Here’s a diagram of a clay potstill (thanks to Polly Jimenez, Prensa Press, and James Schroeder). You fill the bottom pot, which is enclosed in masonry, with fermented agaves, both the fibers and the liquid, and build a fire underneath.

A close-up of two bottom pots. You can see the fibrous liquid. There’s clay around the top of the pots so you can seal the gap when you put the condensing chamber on top.

Contreras and his wife are wheelbarrowing the fermented agave over to the still. He’s pouring the liquids into the bottom pots.

Now he’s putting in handsful of the fibrous solids. Tequila and cheap industrial mezcal leave the solids out, walking away from all the rich vegetal complexity

The upper clay condensing chamber is open at top and bottom. Contreras’s wife is sealing the gap at the bottom with wet clay.

Here’s the clay condensing chamber in place. On top is a copper saucer for the water used to condense the steam that will rise out of the bottom pot.

Tending the fire. The wood is split into small pieces so that Contreras can create a constant heat, huge for control/quality of distillation. This is one place where the modern way (propane) is an improvement

As the fire heats the fermented agave in the bottom pot, steam rises into the upper condensing chamber. Because alcohol boils at about 170°F, the initial steam is way concentrated in alcohol and the flavors and aromas that the alcohol has absorbed, and, as the run progresses, more and more of the vapors come from the agave fluid itself.

By pouring cold water into and thus cooling the copper saucer on top of the condenser, Contreras is making the steam condense back into liquid when it hits the bottom of the saucer. Notice his concentration. All great distillers have

Drops of raicilla condensing on the bottom of the saucer drop onto a broad agave spear inside the condensing chamber and run down, through a bamboo tube in the side of the chamber, onto another agave spear and into a clay pot. It takes a few hours to do a single run.

From harvest, a batch takes up about a month. While I was there, Garibi bought a batch: 70 liters, some 93 bottles.

Here’s a cutaway.
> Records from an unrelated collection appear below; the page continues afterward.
(** One step of the lambda [load_worker] of lines 82-124, which no thread
    runs: what it does to the variables of [state]. What it prints and
    counts is in [load_worker] below. *)
Definition load_worker_step (i : nat) (w : lthread) (st : state) : state :=
  match w with
  | LStart pos_a =>
      match fs_file world with
      | None =>
          loader_update st (load_buffer st) true (dq st)
            (<[i := LExit]> (threads st)) (file_reads st) (pushed st) (notified st)
      | Some _ =>
          loader_update st (load_buffer st) (load_failed st) (dq st)
            (<[i := LLoop pos_a]> (threads st)) (file_reads st) (pushed st)
            (notified st)
      end
  | LLoop pos_a =>
      if decide (pos_a < size ∧ load_failed st = false) then
        let pos_b := wrap64 (pos_a + B) in
        let pos_b := if decide (pos_b > size) then size else pos_b in
        let count := wrap64 (pos_b - pos_a) in
        let '(br, d) := pread (default [] (fs_file world)) count (wrap64 (offset + pos_a)) in
        match write_at (load_buffer st) pos_a d with
        | None => set_pc st (Done Undefined)
        | Some lb =>
            let fr := file_reads st ++ [(pos_a, pos_a + Z.of_nat (length d))] in
            if decide (wrap64 br ≠ count) then
              loader_update st lb true (dq st) (<[i := LExit]> (threads st)) fr
                (pushed st) (notified st)
            else
              loader_update st lb (load_failed st) (dq st)
                (<[i := LPush pos_a pos_b]> (threads st)) fr (pushed st)
                (notified st)
        end
      else
        loader_update st (load_buffer st) (load_failed st) (dq st)
          (<[i := LExit]> (threads st)) (file_reads st) (pushed st) (notified st)
  | LPush pos_a pos_b =>
      loader_update st (load_buffer st) (load_failed st) (dq st ++ [(pos_a, pos_b)])
        (<[i := LLoop (wrap64 (pos_a + T * B))]> (threads st)) (file_reads st)
        (pushed st ++ [(pos_a, pos_b)]) (notified st ++ [NotifyAll])
  | LExit => st
  end.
You can see the top of the liquid in the bottom pot, the cylindrical condensing chamber with a wooden drip catcher instead of the agave spear used by Contreras, and a much larger saucer on top to hold the cold water.

The basic method has not changed for more than 2000 years. The technical word for a potstill is “alambic” coming from ancient Greek through Arabic; the ancient Greek root is ambyx, meaning a saucer. Get it? = the copper dish on top of Don Luis’ still (except the Greeks turned the saucer upside down over the pot and collected drops falling from the saucer’s rim). The word ambyx came from Egypt, which is likely where the Greeks learned to distill. Contreras does more or less what some 380 BC Greek physician, or even some priest in Egypt in 1500 BC, would have done to distill an infusion for herbal medicine.
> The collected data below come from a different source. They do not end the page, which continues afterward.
(** * Device discovery of the Solaris backend of libusb

    A shallow embedding of [libusb/os/solaris_usb.c]: the walk over
    [/dev/usb], the derivation of a device identity from a device-tree node
    ([solaris_add_device]) and the remaining entry points of the backend
    table, followed by the properties of the specification that concern
    them.

    The C code talks to the file system ([opendir], [readdir], [realpath]),
    to libdevinfo ([di_init], [di_prop_lookup_ints], [di_fini]) and to the
    logging macros of libusb.  The file system and the device tree are a
    [world] the functions read from; every logging call and every call that
    acquires or releases a resource is recorded, in program order, in a
    trace carried by a writer monad. *)

From Stdlib Require Import ZArith List String Ascii Bool Lia.
Import ListNotations.

Local Open Scope string_scope.
Local Open Scope Z_scope.

(** ** C integers *)

Module CInt.

(** [int] is 32 bits wide on every Solaris data model; [unsigned long] is
    64 bits wide under LP64. *)
Definition int_bits : Z := 32.
Definition ulong_bits : Z := 64.

Definition INT_MIN : Z := - 2 ^ (int_bits - 1).
Definition INT_MAX : Z := 2 ^ (int_bits - 1) - 1.

Definition in_int (z : Z) : Prop := INT_MIN <= z <= INT_MAX.

(** Wrap-around of a mathematical integer into [int]. *)
Definition wrap_int (z : Z) : Z :=
  (z + 2 ^ (int_bits - 1)) mod 2 ^ int_bits - 2 ^ (int_bits - 1).

(** [x << n] on [int]. *)
Definition int_shl (x n : Z) : Z := wrap_int (Z.shiftl x n).

(** [x | y] on [int]. *)
Definition int_or (x y : Z) : Z := Z.lor x y.

(** Conversion of an [int] to [unsigned long]. *)
Definition ulong_of_int (x : Z) : Z := x mod 2 ^ ulong_bits.

End CInt.

(** ** C strings *)

Module CStr.

(** A C string is the [string] of its characters before the terminating
    NUL. *)

Definition char_code (c : ascii) : Z := Z.of_nat (nat_of_ascii c).

(** [s[0]]: the first character, the terminator for the empty string. *)
Definition first_char (s : string) : ascii :=
  match s with
  | EmptyString => zero
  | String c _ => c
  end.

(** [strlen]. *)
Definition strlen (s : string) : Z := Z.of_nat (String.length s).

(** [p + n] for a pointer [p] into a string: the string from offset [n]. *)
Fixpoint advance (n : nat) (s : string) : string :=
  match n, s with
  | O, _ => s
  | S n', String _ s' => advance n' s'
  | S _, EmptyString => EmptyString
  end.

(** The string that remains when a NUL is stored at offset [n]. *)
Fixpoint truncate_at (n : nat) (s : string) : string :=
  match n, s with
  | O, _ => EmptyString
  | S n', String c s' => String c (truncate_at n' s')
  | S _, EmptyString => EmptyString
  end.

(** [strchr (s, c)] as the offset of the first occurrence. *)
Fixpoint strchr (s : string) (c : ascii) : option nat :=
  match s with
  | EmptyString => None
  | String a s' =>
      if Ascii.eqb a c then Some O
      else match strchr s' c with
           | Some k => Some (S k)
           | None => None
           end
  end.

(** [strrchr (s, c)] as the offset of the last occurrence. *)
Fixpoint strrchr (s : string) (c : ascii) : option nat :=
  match s with
  | EmptyString => None
  | String a s' =>
      match strrchr s' c with
      | Some k => Some (S k)
      | None => if Ascii.eqb a c then Some O else None
      end
  end.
This is not “Wow look at this weird old way of doing things”.  Agaves distilled this way can be among the finest spirits being produced anywhere in the world. Hand-crushing leads to more complete fermentation; small stills make better product. The crucial part is that hand methods allow the distiller to be in total touch, at every moment, with what’s going on inside his still.
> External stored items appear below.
(** The four scoring functions other than the entropy, over float32 values:
    a parameter. *)
Variable other_scores :
  ScoringFunction -> Tensor2 -> Tensor2 -> option Tensor2 -> option Tensor1.

Definition call_method (method : Attribute) (probs feat : Tensor2)
  (feat_train : option Tensor2) : option Tensor1 :=
  match method with
  | StaticMethod EntropyBased => entropy_based probs feat feat_train
  | StaticMethod f => other_scores f probs feat feat_train
  | _ => None
  end.

Definition call_model (data_x : list X) : M X (Tensor2 * Tensor2) :=
  fun log => Some (model data_x, log ++ [data_x]).

Definition select_samples (self : UncertaintySampling) (samples : Tensor1) (number : nat)
  : list nat :=
  if String.eqb (uncertainty_sampling_method self) "entropy_based"
  then firstn number (argsort true samples)
  else firstn number (argsort false samples).

Definition get_samples (self : UncertaintySampling) (train_loader unlabeled_loader : Loader X)
  (number : nat) : M X (list nat) :=
  bind (for_each train_loader
          (fun b feat_train =>
             bind (call_model (fst b)) (fun out =>
             ret (Some (cat_onto feat_train (snd out)))))
          None) (fun feat_train =>
  bind (for_each unlabeled_loader
          (fun b samples =>
             bind (call_model (fst b)) (fun out =>
             bind (lift (call_method (method self) (softmax (fst out)) (snd out) feat_train))
               (fun score =>
             ret (Some (cat_onto samples score)))))
          None) (fun samples =>
  match samples with
  | None => lift None
  | Some samples => ret (select_samples self samples number)
  end)).

End Sampler.

Arguments call_model {X}.
Arguments get_samples rnd {X}.

(** A rounding that meets [rounding]: exact, except that magnitudes of at
    most [2^-150] become zero. *)
Definition flush_to_zero (x : R) : float32 :=
  if Rle_dec (Rabs x) (/ 2 ^ 150) then Finite 0 else Finite x.

(** An argsort by insertion over the order with NaN on top. *)
Definition ordered_b (descending : bool) (x y : float32) : bool :=
  if descending then float_leb y x else float_leb x y.

Fixpoint insert_position (descending : bool) (samples : Tensor1) (i : nat) (l : list nat)
  : list nat :=
  match l with
  | [] => [i]
  | j :: t =>
      if ordered_b descending (nth i samples NaN) (nth j samples NaN)
      then i :: l
      else j :: insert_position descending samples i t
  end.

Definition stable_argsort (descending : bool) (samples : Tensor1) : list nat :=
  fold_right (insert_position descending samples) [] (seq 0 (length samples)).

(** A model for exercising [get_samples]: input 1 gets the logits
    [0, 200, 0], every other input the logits [0, 0, 0]; the feature is
    [1]. *)
Definition saturating_model (data_x : list nat) : Tensor2 * Tensor2 :=
  (map (fun x => if Nat.eqb x 1 then [Finite 0; Finite 200; Finite 0]
                 else [Finite 0; Finite 0; Finite 0]) data_x,
   map (fun _ => [Finite 1]) data_x).

(** No other scoring function is called in the examples. *)
Definition no_other_scores (f : ScoringFunction) (probs feat : Tensor2)
  (feat_train : option Tensor2) : option Tensor1 := None.

End Float32.

(* ================================================================= *)
(** * Part II — properties *)
(* ================================================================= *)

(* ----------------------------------------------------------------- *)
(** ** The index-set manager *)

Lemma set_at_length {A : Type} (i : nat) (v : A) (l : list A) :
  length (set_at i v l) = length l.
Proof.
  revert i; induction l as [|h t IH]; intros [|j]; simpl; auto.
Qed.

Lemma norm_index_positions (n : nat) (p : Z) :
  (- Z.of_nat n <= p < Z.of_nat n)%Z ->
  norm_index n p = Some (Z.to_nat (p mod Z.of_nat n)) /\
  (Z.to_nat (p mod Z.of_nat n) < n)%nat.
Proof.
  intros Hp. unfold norm_index.
  assert (Hn : (0 < Z.of_nat n)%Z) by lia.
  pose proof (Z.mod_pos_bound p (Z.of_nat n) Hn) as Hb.
  split; [|lia].
  destruct ((0 <=? p) && (p <? Z.of_nat n))%Z eqn:E1.
  - apply andb_true_iff in E1 as [H1 H2].
    apply Z.leb_le in H1. apply Z.ltb_lt in H2.
    now rewrite Z.mod_small by lia.
  - assert (Hneg : (p < 0)%Z).
    { apply andb_false_iff in E1 as [H|H];
        [apply Z.leb_gt in H | apply Z.ltb_ge in H]; lia. }
    replace ((- Z.of_nat n <=? p) && (p <? 0))%Z with true.
    + f_equal. f_equal.
      apply Z.mod_unique with (q := (-1)%Z); lia.
    + symmetry. apply andb_true_iff. split; [apply Z.leb_le | apply Z.ltb_lt]; lia.
Qed.

Lemma norm_index_none (n : nat) (p : Z) :
  ~ (- Z.of_nat n <= p < Z.of_nat n)%Z -> norm_index n p = None.
Proof.
  intros Hp. unfold norm_index.
  destruct ((0 <=? p) && (p <? Z.of_nat n))%Z eqn:E1.
  - apply andb_true_iff in E1 as [H1 H2].
    apply Z.leb_le in H1. apply Z.ltb_lt in H2. lia.
  - destruct ((- Z.of_nat n <=? p) && (p <? 0))%Z eqn:E2; auto.
    apply andb_true_iff in E2 as [H1 H2].
    apply Z.leb_le in H1. apply Z.ltb_lt in H2. lia.
Qed.

Lemma selected_In (ns : list nat) (i : nat) :
  selected ns i = true <-> In i ns.
Proof.
  unfold selected. rewrite existsb_exists. split.
  - intros (x & Hx & E). apply Nat.eqb_eq in E. now subst.
  - intros H. exists i. split; auto. apply Nat.eqb_refl.
Qed.

Lemma cleared_length (ns : list nat) (i : nat) (mask : list bool) :
  length (cleared ns i mask) = length mask.
Proof.
  revert i; induction mask as [|b m IH]; intros i; simpl; auto.
Qed.

Lemma cleared_below (ns : list nat) (k i : nat) (mask : list bool) :
  (k < i)%nat -> cleared (k :: ns) i mask = cleared ns i mask.
Proof.
  revert i; induction mask as [|b m IH]; intros i Hk; simpl; auto.
  rewrite IH by lia. unfold selected; simpl.
  replace (Nat.eqb i k) with false; auto.
  symmetry. apply Nat.eqb_neq. lia.
Qed.

Lemma cleared_set_at (ns : list nat) (i j : nat) (mask : list bool) :
  cleared ns i (set_at j false mask) = cleared ((i + j)%nat :: ns) i mask.
Proof.
  revert i j; induction mask as [|b m IH]; intros i [|j]; simpl; auto.
  - rewrite cleared_below by lia. unfold selected; simpl.
    rewrite Nat.add_0_r, Nat.eqb_refl. simpl. now rewrite andb_false_r.
  - rewrite IH. replace (S i + j)%nat with (i + S j)%nat by lia.
    unfold selected; simpl.
    replace (Nat.eqb i (i + S j)) with false; auto.
    symmetry. apply Nat.eqb_neq. lia.
Qed.

Lemma cleared_nil (i : nat) (mask : list bool) : cleared [] i mask = mask.
Proof.
  revert i; induction mask as [|b m IH]; intros i; simpl; auto.
  rewrite IH. unfold selected; simpl. now rewrite andb_true_r.
Qed.

(** The mask assignment succeeds exactly when every position is in range,
    and then clears the positions named, nothing else. *)
Lemma clear_mask_positions (samples_indices : list Z) (mask : list bool) :
  Forall (fun p => - Z.of_nat (length mask) <= p < Z.of_nat (length mask))%Z samples_indices ->
  clear_mask mask samples_indices
  = Some (cleared (positions (length mask) samples_indices) 0 mask).
Proof.
  revert mask; induction samples_indices as [|p rest IH]; intros mask Hall; simpl.
  - now rewrite cleared_nil.
  - inversion Hall as [|? ? Hp Hrest]; subst.
    destruct (norm_index_positions _ _ Hp) as [-> _].
    rewrite IH by (now rewrite set_at_length).
    rewrite set_at_length, cleared_set_at. simpl.
    reflexivity.
Qed.

Lemma clear_mask_out_of_range (samples_indices : list Z) (mask : list bool) :
  ~ Forall (fun p => - Z.of_nat (length mask) <= p < Z.of_nat (length mask))%Z samples_indices ->
  clear_mask mask samples_indices = None.
Proof.
  revert mask; induction samples_indices as [|p rest IH]; intros mask Hall; simpl.
  - exfalso. apply Hall. constructor.
  - destruct (norm_index (length mask) p) eqn:E.
    + apply IH. rewrite set_at_length. intros Hrest. apply Hall. constructor; auto.
      destruct (Z_lt_le_dec p (- Z.of_nat (length mask)));
        [|destruct (Z_lt_le_dec p (Z.of_nat (length mask)))]; try lia;
        rewrite norm_index_none in E by lia; discriminate.
    + reflexivity.
Qed.

Lemma mask_select_cleared {A : Type} (ns : list nat) (i : nat) (a : list A) :
  mask_select (cleared ns i (repeat true (length a))) a
  = pick_from (fun j => negb (selected ns j)) i a.
Proof.
  revert i; induction a as [|x a IH]; intros i; simpl; auto.
  rewrite IH. reflexivity.
Qed.

Lemma mask_select_not_cleared {A : Type} (ns : list nat) (i : nat) (a : list A) :
  mask_select (map negb (cleared ns i (repeat true (length a)))) a
  = pick_from (selected ns) i a.
Proof.
  revert i; induction a as [|x a IH]; intros i; simpl; auto.
  rewrite IH, negb_involutive. reflexivity.
Qed.

(** [postprocess_indices] in closed form. *)
Lemma postprocess_indices_spec (labeled unlabeled : list Z) (samples : list Z) :
  Forall (fun p => - Z.of_nat (length unlabeled) <= p < Z.of_nat (length unlabeled))%Z samples ->
  postprocess_indices labeled unlabeled samples
  = Some (labeled ++ pick_from (selected (positions (length unlabeled) samples)) 0 unlabeled,
          pick_from (fun j => negb (selected (positions (length unlabeled) samples) j)) 0 unlabeled).
Proof.
  intros Hall. unfold postprocess_indices.
  rewrite clear_mask_positions; rewrite repeat_length; auto.
  now rewrite mask_select_cleared, mask_select_not_cleared.
Qed.

Lemma pick_from_partition {A : Type} (keep : nat -> bool) (i : nat) (a : list A) :
  Permutation (pick_from keep i a ++ pick_from (fun j => negb (keep j)) i a) a.
Proof.
  revert i; induction a as [|x a IH]; intros i; simpl; auto.
  destruct (keep i); simpl.
  - now constructor.
  - rewrite <- Permutation_middle. now constructor.
Qed.

Lemma pick_from_length {A : Type} (keep : nat -> bool) (i : nat) (a : list A) :
  length (pick_from keep i a) = length (filter keep (seq i (length a))).
Proof.
  revert i; induction a as [|x a IH]; intros i; simpl; auto.
  destruct (keep i); simpl; now rewrite IH.
Qed.

Lemma filter_selected_perm (ns : list nat) (n : nat) :
  Forall (fun k => k < n)%nat ns ->
  Permutation (filter (selected ns) (seq 0 n)) (nodup Nat.eq_dec ns).
Proof.
  intros Hall. apply NoDup_Permutation.
  - apply NoDup_filter, seq_NoDup.
  - apply NoDup_nodup.
  - intros x. rewrite filter_In, nodup_In, in_seq, selected_In.
    rewrite Forall_forall in Hall. split; [tauto|].
    intros H. specialize (Hall _ H). split; [lia|auto].
Qed.

Lemma positions_bound (n : nat) (samples : list Z) :
  Forall (fun p => - Z.of_nat n <= p < Z.of_nat n)%Z samples ->
  Forall (fun k => k < n)%nat (positions n samples).
Proof.
  induction 1 as [|p l Hp _ IH]; simpl; constructor; auto.
  now apply norm_index_positions.
Qed.

Lemma promoted_count (unlabeled samples : list Z) :
  Forall (fun p => - Z.of_nat (length unlabeled) <= p < Z.of_nat (length unlabeled))%Z samples ->
  length (pick_from (selected (positions (length unlabeled) samples)) 0 unlabeled)
  = length (nodup Nat.eq_dec (positions (length unlabeled) samples)).
Proof.
  intros Hall. rewrite pick_from_length.
  apply Permutation_length, filter_selected_perm, positions_bound, Hall.
Qed.

Lemma partition_disjoint {A : Type} (keep : nat -> bool) (a : list A) :
  NoDup a ->
  disjoint_seq (pick_from keep 0 a) (pick_from (fun j => negb (keep j)) 0 a).
Proof.
  intros Hnd x H1 H2.
  pose proof (Permutation_NoDup (Permutation_sym (pick_from_partition keep 0 a)) Hnd) as Hnd'.
  apply in_split in H1 as (l1 & l2 & E). rewrite E in Hnd'.
  rewrite <- app_assoc in Hnd'. simpl in Hnd'.
  apply NoDup_remove_2 in Hnd'. apply Hnd'.
  rewrite app_assoc. apply in_or_app. now right.
Qed.

Lemma pick_from_In {A : Type} (keep : nat -> bool) (i : nat) (a : list A) (x : A) :
  In x (pick_from keep i a) -> In x a.
Proof.
  revert i; induction a as [|y a IH]; intros i; simpl; auto.
  destruct (keep i); simpl; intros H; [destruct H|]; eauto.
Qed.

Lemma positions_nonneg (n : nat) (samples : list Z) :
  Forall (fun p => 0 <= p < Z.of_nat n)%Z samples ->
  positions n samples = map Z.to_nat samples.
Proof.
  induction 1 as [|p l Hp _ IH]; simpl; auto.
  rewrite IH, Z.mod_small by lia. reflexivity.
Qed.

Lemma nodup_fixed {A : Type} (dec : forall x y : A, {x = y} + {x <> y}) (l : list A) :
  NoDup l -> nodup dec l = l.
Proof. apply nodup_fixed_point. Qed.



Lemma map_to_nat_NoDup (samples : list Z) :
  Forall (fun p => 0 <= p)%Z samples -> NoDup samples -> NoDup (map Z.to_nat samples).
Proof.
  intros Hall Hnd. apply Finite.Injective_map_NoDup_in; auto.
  rewrite Forall_forall in Hall.
  intros x y Hx Hy E. apply Hall in Hx, Hy. lia.
Qed.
I wasn’t watching someone do his job – I was watching someone living his life. His destileria has zero modern-day alienation of labor. His time, his day, has not been turned into a commodity for hire. When he (or any of the hundreds of other back-country mezcaleros) says “I’m a distiller”, he’s not talking about his job, he’s talking about his life, and you can taste that fact in the extremely high quality, and the subtle individuality, of his raicilla.